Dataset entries
::::::

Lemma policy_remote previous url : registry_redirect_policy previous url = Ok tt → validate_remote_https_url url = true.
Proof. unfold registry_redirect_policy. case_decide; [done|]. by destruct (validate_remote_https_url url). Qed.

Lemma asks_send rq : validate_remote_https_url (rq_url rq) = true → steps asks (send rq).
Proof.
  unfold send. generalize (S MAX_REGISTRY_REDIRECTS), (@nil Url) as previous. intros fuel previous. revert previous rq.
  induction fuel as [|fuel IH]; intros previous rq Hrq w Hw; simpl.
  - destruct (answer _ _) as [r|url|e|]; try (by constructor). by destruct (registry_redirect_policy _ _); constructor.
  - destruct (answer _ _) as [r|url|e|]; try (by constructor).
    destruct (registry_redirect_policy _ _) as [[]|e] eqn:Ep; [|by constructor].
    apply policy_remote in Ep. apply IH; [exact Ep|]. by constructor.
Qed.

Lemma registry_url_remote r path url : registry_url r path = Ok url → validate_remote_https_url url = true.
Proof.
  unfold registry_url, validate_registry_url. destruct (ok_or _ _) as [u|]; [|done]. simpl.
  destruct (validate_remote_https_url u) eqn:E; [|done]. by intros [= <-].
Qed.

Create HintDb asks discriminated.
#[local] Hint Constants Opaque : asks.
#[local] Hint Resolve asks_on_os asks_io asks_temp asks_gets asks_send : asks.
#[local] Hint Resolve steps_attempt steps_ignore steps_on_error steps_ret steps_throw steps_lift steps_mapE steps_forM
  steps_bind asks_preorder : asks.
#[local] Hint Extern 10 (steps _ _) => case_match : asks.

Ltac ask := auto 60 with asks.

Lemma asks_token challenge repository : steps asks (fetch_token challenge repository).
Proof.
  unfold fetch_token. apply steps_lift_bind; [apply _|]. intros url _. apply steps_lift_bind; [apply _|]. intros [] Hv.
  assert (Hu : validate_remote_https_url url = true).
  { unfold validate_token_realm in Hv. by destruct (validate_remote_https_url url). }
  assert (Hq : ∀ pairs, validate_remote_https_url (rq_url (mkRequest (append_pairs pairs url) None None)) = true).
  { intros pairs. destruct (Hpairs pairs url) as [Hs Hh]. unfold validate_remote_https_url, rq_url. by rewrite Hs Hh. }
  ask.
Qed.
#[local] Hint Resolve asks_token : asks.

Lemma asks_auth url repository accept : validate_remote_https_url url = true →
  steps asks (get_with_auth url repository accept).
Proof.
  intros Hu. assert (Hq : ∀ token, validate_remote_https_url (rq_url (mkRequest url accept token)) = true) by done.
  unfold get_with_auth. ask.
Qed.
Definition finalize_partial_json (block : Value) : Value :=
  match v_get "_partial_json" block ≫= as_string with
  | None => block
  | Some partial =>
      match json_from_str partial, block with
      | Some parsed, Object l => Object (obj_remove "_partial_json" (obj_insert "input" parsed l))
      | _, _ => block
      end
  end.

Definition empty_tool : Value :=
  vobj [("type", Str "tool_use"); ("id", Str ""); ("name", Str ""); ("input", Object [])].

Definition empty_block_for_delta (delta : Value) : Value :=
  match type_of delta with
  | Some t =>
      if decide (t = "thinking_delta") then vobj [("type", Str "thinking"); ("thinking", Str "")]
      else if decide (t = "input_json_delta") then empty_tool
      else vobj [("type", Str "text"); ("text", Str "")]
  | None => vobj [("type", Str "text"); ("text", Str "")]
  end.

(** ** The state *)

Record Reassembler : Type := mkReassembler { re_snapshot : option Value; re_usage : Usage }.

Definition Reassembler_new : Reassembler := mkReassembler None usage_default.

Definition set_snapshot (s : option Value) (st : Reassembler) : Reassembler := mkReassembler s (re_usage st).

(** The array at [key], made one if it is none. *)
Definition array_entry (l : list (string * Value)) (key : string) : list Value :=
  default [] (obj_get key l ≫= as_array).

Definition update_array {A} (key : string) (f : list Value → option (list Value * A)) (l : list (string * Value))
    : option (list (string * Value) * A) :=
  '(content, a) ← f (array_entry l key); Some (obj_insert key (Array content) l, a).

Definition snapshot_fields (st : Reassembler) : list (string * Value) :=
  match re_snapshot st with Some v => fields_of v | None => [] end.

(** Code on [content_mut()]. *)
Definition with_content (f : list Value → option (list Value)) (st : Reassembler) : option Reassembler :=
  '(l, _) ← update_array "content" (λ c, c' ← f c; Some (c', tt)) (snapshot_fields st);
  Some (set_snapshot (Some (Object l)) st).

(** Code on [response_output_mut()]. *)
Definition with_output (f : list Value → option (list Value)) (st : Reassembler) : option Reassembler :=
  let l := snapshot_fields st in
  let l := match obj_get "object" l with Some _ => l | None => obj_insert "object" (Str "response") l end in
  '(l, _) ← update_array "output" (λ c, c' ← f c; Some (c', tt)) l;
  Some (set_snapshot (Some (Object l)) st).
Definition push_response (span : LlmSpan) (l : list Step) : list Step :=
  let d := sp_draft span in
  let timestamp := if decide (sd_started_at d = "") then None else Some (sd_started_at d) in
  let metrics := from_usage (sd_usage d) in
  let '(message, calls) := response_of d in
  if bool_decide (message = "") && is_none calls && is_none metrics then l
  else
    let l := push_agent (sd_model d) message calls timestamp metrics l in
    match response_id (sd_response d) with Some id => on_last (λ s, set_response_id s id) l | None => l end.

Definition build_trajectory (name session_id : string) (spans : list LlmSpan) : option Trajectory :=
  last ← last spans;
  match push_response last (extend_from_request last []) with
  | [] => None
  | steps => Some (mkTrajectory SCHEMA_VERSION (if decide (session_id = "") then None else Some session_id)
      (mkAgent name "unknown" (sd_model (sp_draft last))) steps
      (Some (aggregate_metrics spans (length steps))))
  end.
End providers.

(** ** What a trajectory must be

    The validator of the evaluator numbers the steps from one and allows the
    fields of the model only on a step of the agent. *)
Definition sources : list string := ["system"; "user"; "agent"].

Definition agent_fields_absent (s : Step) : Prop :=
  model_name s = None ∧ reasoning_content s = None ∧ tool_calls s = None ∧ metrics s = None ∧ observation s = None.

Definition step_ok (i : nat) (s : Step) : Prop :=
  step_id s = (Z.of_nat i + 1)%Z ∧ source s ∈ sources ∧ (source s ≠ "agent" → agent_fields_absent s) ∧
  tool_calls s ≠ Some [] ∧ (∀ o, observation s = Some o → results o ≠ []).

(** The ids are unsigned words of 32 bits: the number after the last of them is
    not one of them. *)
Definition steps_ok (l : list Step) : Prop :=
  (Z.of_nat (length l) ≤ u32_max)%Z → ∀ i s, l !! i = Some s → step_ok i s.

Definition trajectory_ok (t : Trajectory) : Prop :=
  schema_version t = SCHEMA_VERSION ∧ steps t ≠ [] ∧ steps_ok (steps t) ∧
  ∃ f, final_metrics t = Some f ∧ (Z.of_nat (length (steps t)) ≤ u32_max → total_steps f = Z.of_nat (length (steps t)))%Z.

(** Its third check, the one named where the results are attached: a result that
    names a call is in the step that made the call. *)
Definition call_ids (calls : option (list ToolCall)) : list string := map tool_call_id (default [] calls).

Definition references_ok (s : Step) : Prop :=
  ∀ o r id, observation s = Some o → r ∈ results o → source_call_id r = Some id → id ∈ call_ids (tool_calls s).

::::::

** THE PROBLEM **
Begin with the first line of the records and finish with the line containing "Ltac ask := auto 60 with asks.". Reproduce those lines exactly, both ends included, and nothing else.

** SOLUTION TO THIS EXERCISE **
Lemma policy_remote previous url : registry_redirect_policy previous url = Ok tt → validate_remote_https_url url = true.
Proof. unfold registry_redirect_policy. case_decide; [done|]. by destruct (validate_remote_https_url url). Qed.

Lemma asks_send rq : validate_remote_https_url (rq_url rq) = true → steps asks (send rq).
Proof.
  unfold send. generalize (S MAX_REGISTRY_REDIRECTS), (@nil Url) as previous. intros fuel previous. revert previous rq.
  induction fuel as [|fuel IH]; intros previous rq Hrq w Hw; simpl.
  - destruct (answer _ _) as [r|url|e|]; try (by constructor). by destruct (registry_redirect_policy _ _); constructor.
  - destruct (answer _ _) as [r|url|e|]; try (by constructor).
    destruct (registry_redirect_policy _ _) as [[]|e] eqn:Ep; [|by constructor].
    apply policy_remote in Ep. apply IH; [exact Ep|]. by constructor.
Qed.

Lemma registry_url_remote r path url : registry_url r path = Ok url → validate_remote_https_url url = true.
Proof.
  unfold registry_url, validate_registry_url. destruct (ok_or _ _) as [u|]; [|done]. simpl.
  destruct (validate_remote_https_url u) eqn:E; [|done]. by intros [= <-].
Qed.

Create HintDb asks discriminated.
#[local] Hint Constants Opaque : asks.
#[local] Hint Resolve asks_on_os asks_io asks_temp asks_gets asks_send : asks.
#[local] Hint Resolve steps_attempt steps_ignore steps_on_error steps_ret steps_throw steps_lift steps_mapE steps_forM
  steps_bind asks_preorder : asks.
#[local] Hint Extern 10 (steps _ _) => case_match : asks.

Ltac ask := auto 60 with asks.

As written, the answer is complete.